SmartConnect and the wonders of DRM

When I updated to firmware 210, I found I needed to reinstall a lot of software. BirdStep SmartConnect was one of them.
SC provides a function that is standard with many other phones, that of automatically selecting a useful Internet connection from those currently available. This is missing in S60 3fp1 which the E71 (but not the E71x, with the same hardware) uses. This was quite the drawback for an ambitious E series device, so Nokia found a workaround. They licensed BirdStep SmartConnect.
It still required the user to find the program, though. You do so using the Download! service, where it is one of a myriad items marked as costing 0. Or was – now it’s marked “try for free”. The first time I installed it, it worked fine. The downside of installing this way is that I got no SIS file, so when I needed to reinstall after a firmware upgrade, I had to find it all over again.
So I did. It was marked “try”, and after installation, considered itself unlicensed and refused to work.
I looked the issue up on the ‘net and found two plausible culprits – an online license check during installation and stale data files from the previous install. It turns out that enabling online license checks merely causes the download to fail. The other fix, which was listed on BirdStep’s FAQ, actually worked.
After three reboots, two manual erasures, and a bunch of reinstall attempts, I had managed to wipe the botched licensing data, and the newly installed program automatically reported a licensed E series device, for a feature that should have been included from the start (and could – remember, this was with a firmware update). How astoundingly convenient and helpful for the customer, wouldn’t you agree?

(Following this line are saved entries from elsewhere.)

(** [Path::file_prefix]: the name up to a dot that does not begin it. *)
Definition file_prefix (path : rstring) : option rstring :=
  name ← last (components path).2;
  if bool_decide (name = [dot; dot]) || bool_decide (name = [dot]) then None else
  match name with [] => None | c :: rest => Some (c :: default [] (head (split_at dot rest))) end.

(** The first segment of a dotted path, and the last of a path as lookups split it. *)
Definition namespace_root (module_path : rstring) : rstring := default module_path (head (split_at dot module_path)).
Definition lookup_name (module_path : rstring) : rstring := default module_path (last (split_at dot (dotted module_path))).

(** ** The tree of module paths *)

Record ModuleNode : Type := mkNode {
  node_parent : option ModuleNodeId;
  node_children : gmap rstring ModuleNodeId;
  file_ids : list FileId
}.

Definition empty_node : ModuleNode := mkNode None ∅ [].
Notation Nodes := (gmap N ModuleNode).

(** The node that a path leads to. *)
Fixpoint walk_nodes (nodes : Nodes) (parent_node_id : ModuleNodeId) (parts : list rstring) : option ModuleNodeId :=
  match parts with
  | [] => Some parent_node_id
  | part :: parts =>
      parent_node ← nodes !! parent_node_id;
      child_id ← node_children parent_node !! part;
      walk_nodes nodes child_id parts
  end.
(* ===== verification/ModuleIndexSpec.v ===== *)
(** * The module index: theorems

    Every sequence of operations keeps the tree of module paths and the lists of
    names in step with the modules; a lookup finds the module that comes first
    among those of the path, whatever was registered before and in which order;
    ids for new workspaces are free. *)

From S2P Require Import Prelude Kinds Text FileOrder Dependency EditMap EditRemap Derivation Readers KeyTable KeyTableProofs FactKey DeclTree DeclWalk ModuleIndex ModuleIndexProofs.
From stdpp Require Import list gmap sorting.
Local Open Scope prog_scope.

Section Spec.
Context {LuaType VarRefId Regex : Type} `{!EqDecision LuaType}.
Context (type_referenced_files : LuaType -> gset FileId) (regex_new : rstring -> option Regex) (regex_escape : rstring -> rstring)
  (captured : Regex -> rstring -> option rstring) (replace_all : Regex -> rstring -> rstring -> rstring)
  (entry_hash : FileId * rstring * N -> N) (remap_identities_in_type : LuaType -> FileRemap -> option LuaType * bool).
Notation Index := (LuaModuleIndex LuaType VarRefId Regex).
Implicit Types self : Index.
Notation index_ok := (ModuleIndexProofs.index_ok).

(** ** Operations *)

Inductive Op : Type :=
  | AddByPath (f : FileId) (path : rstring)
  | AddByModulePath (f : FileId) (module_path : rstring) (workspace : N)
  | Remove (f : FileId)
  | Repath (f : FileId) (path : rstring)
  | Clear
  | SetExport (f : FileId) (export : LuaType) (semantic : option LuaSemanticDeclId)
  | ResetExport (f : FileId)
  | RemapExports (remap : FileRemap)
  | SetVisibility (f : FileId) (visible : bool)
  | SetVersionConds (f : FileId) (conds : list LuaVersionCondition)
  | SetMeta (f : FileId)
  | SetLegacyEnv (f : FileId) (env : LegacyModuleEnv)
  | AddRoot (root : rstring) (workspace : N) (kind : WorkspaceKind)
  | RemoveRoots
  | UpdateConfig (config : Config).

Definition apply self (op : Op) : outcome Index :=
  match op with
  | AddByPath f path =>
      added ← add_module_by_path type_referenced_files captured replace_all entry_hash self f path; Done added.2
  | AddByModulePath f module_path workspace =>
      added ← add_module_by_module_path type_referenced_files entry_hash self f module_path workspace; Done added.2
  | Remove f => ModuleIndex.remove type_referenced_files entry_hash self f
  | Repath f path => repath_module type_referenced_files captured replace_all entry_hash self f path
  | Clear => Done (clear self)
  | SetExport f export semantic => Done (set_export type_referenced_files self f export semantic).2
  | ResetExport f => Done (reset_export type_referenced_files self f)
  | RemapExports remap => Done (remap_file_exports remap_identities_in_type self remap).2
  | SetVisibility f visible => Done (set_module_visibility self f visible)
  | SetVersionConds f conds => Done (set_module_version_conds self f conds)
  | SetMeta f => Done (set_meta self f)
  | SetLegacyEnv f env => Done (set_legacy_module_env self f env)
  | AddRoot root workspace kind => Done (add_workspace_root_with_kind self root workspace kind)
  | RemoveRoots => Done (remove_main_and_library_workspaces self)
  | UpdateConfig config => Done (update_config regex_new regex_escape self config)
  end.

Fixpoint run self (ops : list Op) : outcome Index :=
  match ops with [] => Done self | op :: ops => self ← apply self op; run self ops end.

Lemma add_by_path_ok self f path : index_ok self ->
  exists result self', add_module_by_path type_referenced_files captured replace_all entry_hash self f path = Done (result, self') /\ index_ok self'.
Proof.
  intros Hok. unfold add_module_by_path. destruct (remove_registered_ok type_referenced_files entry_hash self f Hok) as (self1 & -> & Hok1 & _).
  rewrite done_bind. destruct (module_path_at captured replace_all self1 _) as [[module_path workspace]|]; [|by do 2 eexists].
  destruct (add_module_ok type_referenced_files entry_hash self1 f module_path workspace Hok1) as (self2 & node_id & -> & Hok2 & _ & Hm & Hp).
  rewrite done_bind. do 2 eexists. split; [reflexivity|]. destruct Hok2 as [H1 H2 H3 H4 H5]. split; try done.
  intros f' Hf'. cbn -[insert delete] in Hf' |- *. destruct (decide (f' = f)) as [->|Hne]; [rewrite Hm, lookup_insert_eq; by eexists|].
  rewrite lookup_insert_ne in Hf' by done. by apply H5.
Qed.

Lemma remap_export_core self remap lost f : same_core self (remap_export remap_identities_in_type self remap lost f).2.
Proof.
  unfold remap_export. destruct (file_module_map self !! f) as [info|] eqn:Hf; [|apply same_core_refl]. cbv zeta.
  case_match; [apply same_core_refl|]. repeat case_match; simplify_eq/=; first [by apply (with_info_core self f info)|by apply (with_info_core self f info)].
Qed.

Lemma remap_core self remap : same_core self (remap_file_exports remap_identities_in_type self remap).2.
Proof.
  unfold remap_file_exports. generalize (@nil FileId). set (files := sort_by _ _). clearbody files. revert self.
  induction files as [|f files IH]; intros self lost; simpl; [apply same_core_refl|].
  assert (H1 := remap_export_core self remap lost f). destruct (remap_export _ self remap lost f) as [lost' self']. simpl in *.
  eapply same_core_trans; [exact H1|apply IH].
Qed.

Lemma apply_ok self op : index_ok self -> exists self', apply self op = Done self' /\ index_ok self'.
Proof.
  intros Hok. assert (Hcore : forall self', same_core self self' -> exists self'', Done self' = Done self'' /\ index_ok self'').
  { intros self' Hc. exists self'. split; [done|]. by eapply same_core_ok. }
  destruct op; cbn [apply].
  - destruct (add_by_path_ok self f path Hok) as (res & self' & -> & Hok'). rewrite done_bind. by eexists.
  - destruct (add_module_ok type_referenced_files entry_hash self f module_path workspace Hok) as (self' & node_id & -> & Hok' & _). rewrite done_bind. by eexists.
  - destruct (remove_module_ok type_referenced_files entry_hash self f Hok) as (self' & -> & Hok' & _). by eexists.
  - unfold repath_module. destruct (file_module_paths self !! f), (file_module_map self !! f) as [declared|]; try by eexists.
    destruct (add_by_path_ok self f path Hok) as (res & self' & -> & Hok'). rewrite done_bind. eexists. split; [reflexivity|].
    eapply same_core_ok; [|exact Hok']. cbn [snd]. cbv zeta. destruct (file_module_map self' !! f) as [info|] eqn:Hf, (legacy_envs self !! f);
      first [by apply (with_info_core self' f info)|by split_and!].
  - eexists. split; [reflexivity|]. apply bare_index_ok; try done. destruct (tn_root _ _ _ _ (io_tree self Hok)) as (rn & Hr & _).
    by apply (tn_fresh _ _ _ _ (io_tree self Hok) _ rn).
  - unfold set_export. change (file_module_map (note_lookup_keys self f)) with (file_module_map self).
    destruct (file_module_map self !! f) as [info|] eqn:Hf; [|by apply Hcore; split_and!]. case_match; [by apply Hcore; split_and!|].
    apply Hcore. by apply (with_info_core self f info).
  - unfold reset_export. destruct (file_module_map self !! f) as [info|] eqn:Hf; apply Hcore; [by apply (with_info_core self f info)|apply same_core_refl].
  - apply Hcore, remap_core.
  - unfold set_module_visibility. destruct (file_module_map self !! f) as [info|] eqn:Hf; apply Hcore; [by apply (with_info_core self f info)|apply same_core_refl].
  - unfold set_module_version_conds. destruct (file_module_map self !! f) as [info|] eqn:Hf; apply Hcore; [by apply (with_info_core self f info)|apply same_core_refl].
  - unfold set_meta. destruct (file_module_map self !! f) as [info|] eqn:Hf; apply Hcore; [by apply (with_info_core self f info)|apply same_core_refl].
  - apply Hcore. by split_and!.
  - apply Hcore. unfold add_workspace_root_with_kind. by case_match; split_and!.
  - apply Hcore. by split_and!.
  - apply Hcore. by split_and!.
Qed.

Lemma run_ok ops : forall self, index_ok self -> exists self', run self ops = Done self' /\ index_ok self'.
Proof.
  induction ops as [|op ops IH]; intros self Hok; [by exists self|]. cbn [run].
  destruct (apply_ok self op Hok) as (self' & -> & Hok'). rewrite done_bind. by apply IH.
Qed.

(** ** Theorems *)

(** C18: every sequence of operations on the module index comes to its end, and
    leaves every module at the node that its dotted path leads to, once, and in the
    list of its name, and no other file at any node or in any list; different
    paths lead to different nodes. *)
Theorem modules_are_filed ops :
  exists self, run new ops = Done self
    /\ (forall f info, file_module_map self !! f = Some info ->
          info_file info = f /\ exists node,
            walk_nodes (module_nodes self) (module_root_id self) (split_at dot (full_module_name info)) = Some (module_id info)
            /\ module_nodes self !! module_id info = Some node /\ f ∈ file_ids node)
    /\ (forall id node, module_nodes self !! id = Some node -> NoDup (file_ids node)
          /\ forall f, f ∈ file_ids node -> module_id <$> file_module_map self !! f = Some id)
    /\ (forall n f, f ∈ default [] (module_name_to_file_ids self !! n) <-> info_name <$> file_module_map self !! f = Some n)
    /\ forall p q id, walk_nodes (module_nodes self) (module_root_id self) p = Some id ->
         walk_nodes (module_nodes self) (module_root_id self) q = Some id -> p = q.
Proof.
  destruct (run_ok ops new new_index_ok) as (self & Hr & Hok). exists self. split; [done|]. split_and!.
  - intros f info Hf. destruct (io_info self Hok f info Hf) as (Hfile & _ & Hw). split; [done|].
    destruct (walk_there _ _ _ _ _ (io_tree self Hok) Hw) as [node Hn]. exists node. split_and!; [done|done|]. apply (io_files self Hok _ node Hn). by rewrite Hf.
  - intros id node Hn. destruct (io_files self Hok id node Hn) as [Hnd Hin]. split; [done|]. intros f. by apply Hin.
  - intros n. apply (io_names self Hok).
  - intros p q id. apply (walk_inj _ _ _ _ (io_tree self Hok)).
Qed.

(** C17: a lookup finds, among the modules registered under the path that the
    workspace sees, the one that comes first in the order of priority, place of
    workspace, path and file; when there is none and the lookup may be fuzzy, the
    first among those whose path ends in it, with the fewest segments before.  What
    was registered and removed before, and in which order, makes no difference. *)
Theorem lookup_finds_first ops self module_path workspace :
  run new ops = Done self ->
  let path := dotted module_path in
  exists exact near,
    first_module self (cmp_exact self workspace) (fun m => full_module_name m = path /\ seen self workspace m) exact
    /\ first_module self (cmp_near self path workspace) (fun m => ends_in path m = true /\ seen self workspace m) near
    /\ lookup_module self module_path workspace
       = match exact with Some m => Some m | None => if fuzzy_search self then near else None end.
Proof.
  intros Hr path. destruct (run_ok ops new new_index_ok) as (self' & Hr' & Hok). rewrite Hr in Hr'. injection Hr' as <-.
  set (r := match workspace with Some w => exact_find_module_in_workspace self (split_at dot path) w | None => exact_find_module self (split_at dot path) end).
  set (files := filter (fun info => ends_in path info = true) (known self (named_files self path))).
  set (near := best_of (fun c b => is_lt (cmp_near self path workspace c b)) None (filter (seen self workspace) files)).
  exists r, near. split_and!.
  - assert (Hp := path_files self path Hok). unfold r, exact_find_module_in_workspace, exact_find_module.
    destruct (walk_nodes _ _ _) as [id|]; simpl.
    + destruct Hp as (node & Hn & Hin). rewrite Hn. simpl. destruct workspace as [w|]; simpl.
      * unfold select_module_for_workspace. rewrite in_sight_best. apply best_is_first; [done|apply exact_ordered|apply exact_eq|].
        intros m. rewrite list_elem_of_filter, Hin. simpl. tauto.
      * unfold select_module_globally. apply (best_is_first self (cmp_global self)); [done|apply global_ordered|apply (exact_eq self None)|].
        intros m. rewrite Hin. tauto.
    + destruct workspace; simpl; intros m Hm [Hpath _]; by apply (Hp m).
  - apply best_is_first; [done|apply near_ordered|apply near_eq|]. intros m. rewrite list_elem_of_filter. unfold files. rewrite (named_ends self path m Hok). tauto.
  - unfold lookup_module. fold path. cbv zeta. fold r. destruct r as [m|]; [done|]. destruct (fuzzy_search self); [|done].
    destruct (split_snoc dot path) as (ps & x & Hs). assert (Hl : last (split_at dot path) = Some x) by (by rewrite Hs, last_snoc). rewrite Hl. simpl.
    unfold near, files, named_files. rewrite Hl. cbn [default from_option]. unfold id.
    destruct workspace as [w|].
    + unfold fuzzy_find_module_in_workspace. destruct (module_name_to_file_ids self !! x) as [fs|]; [|reflexivity]. simpl. by rewrite in_sight_best.
    + unfold fuzzy_find_module. destruct (module_name_to_file_ids self !! x) as [fs|]; [|reflexivity]. simpl. rewrite near_best.
      f_equal. symmetry. apply filter_all. by intros.
Qed.
End Spec.

(** ** Ids for workspaces *)

Lemma next_free_ok (taken : N -> bool) (used : list N) fuel : forall candidate,
  (forall c, taken c = true -> (candidate <= c)%N -> c ∈ used) -> length used < fuel ->
  exists c, next_free fuel taken candidate = Done c /\ taken c = false /\ (candidate <= c)%N
    /\ forall c', (candidate <= c' < c)%N -> taken c' = true.
Proof.
  revert used. induction fuel as [|fuel IH]; intros used candidate Hu Hl; [lia|]. cbn [next_free]. destruct (taken candidate) eqn:Ht.
  - assert (Hin : candidate ∈ used) by (apply Hu; [done|lia]). apply list_elem_of_split in Hin as (l1 & l2 & ->).
    destruct (IH (l1 ++ l2) (candidate + 1)%N) as (c & H1 & H2 & H3 & H4).
    + intros c Hc Hle. assert (Hin : c ∈ l1 ++ candidate :: l2) by (apply Hu; [done|lia]). rewrite elem_of_app, elem_of_cons in Hin.
      rewrite elem_of_app. destruct Hin as [|[->|]]; [by left|lia|by right].
    + rewrite length_app in *. simpl in Hl. lia.
    + exists c. split_and!; [done|done|lia|]. intros c' Hc'. destruct (decide (c' = candidate)) as [->|Hne]; [done|]. apply H4. lia.
  - exists candidate. split_and!; [done|done|lia|]. lia.
Qed.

Update: The Download! service is no longer available. Nokia now expect you to use Ovi Shop, which requires a huge download, apparently does invasive stuff to your system as it demands you reboot the phone, and yet leaves the now useless Download! app in place. It also forces updates, which mean downloading and rebooting all over again. I haven’t searched through that to find SC again, but it certainly complicated the process further.

Firmware 210.21.006 for Nokia E71

I found out that Nokia had put out another firmware update, 210.21.006. As per usual, installing it required me to use NSS to switch product codes.
The update is a stability patch. It’s said it finally does something about the camera’s purple haze, although it seems to me this is merely a fix to the white balancing. It’s still very noisy, but each improvement is appreciated.
The simple bugs are left alone: Contacts still uses a custom pure white background instead of the theme and Messages still shows names backwards. What I’m hoping they did fix is internal bugs, that have previously caused graphics corruption, program crashes and even phone reboots. Since I had no known way to trigger those bugs, I can’t confirm it.
The rumour mill also says hacking the phone to remove the signature requirements for installing programs has become harder. Personally I’ve used the tedious symbian open signed online process, so it makes no difference as yet.
This time around I chose to restore my settings from the PC Suite backup. This led to some confusion as apps largely, but not completely, disappeared from the menus. Reinstalling them fixed most of it, though the Maps 3 beta required an extra procedure – manually erasing the maps, running Maps 2, then reinstalling Maps 3 with the updater. Had they provided a SIS for Maps 3 it would have been a simple reinstall.
In conclusion, I would recommend this update; it should contain bug fixes that matter, even if they’re not the visible ones.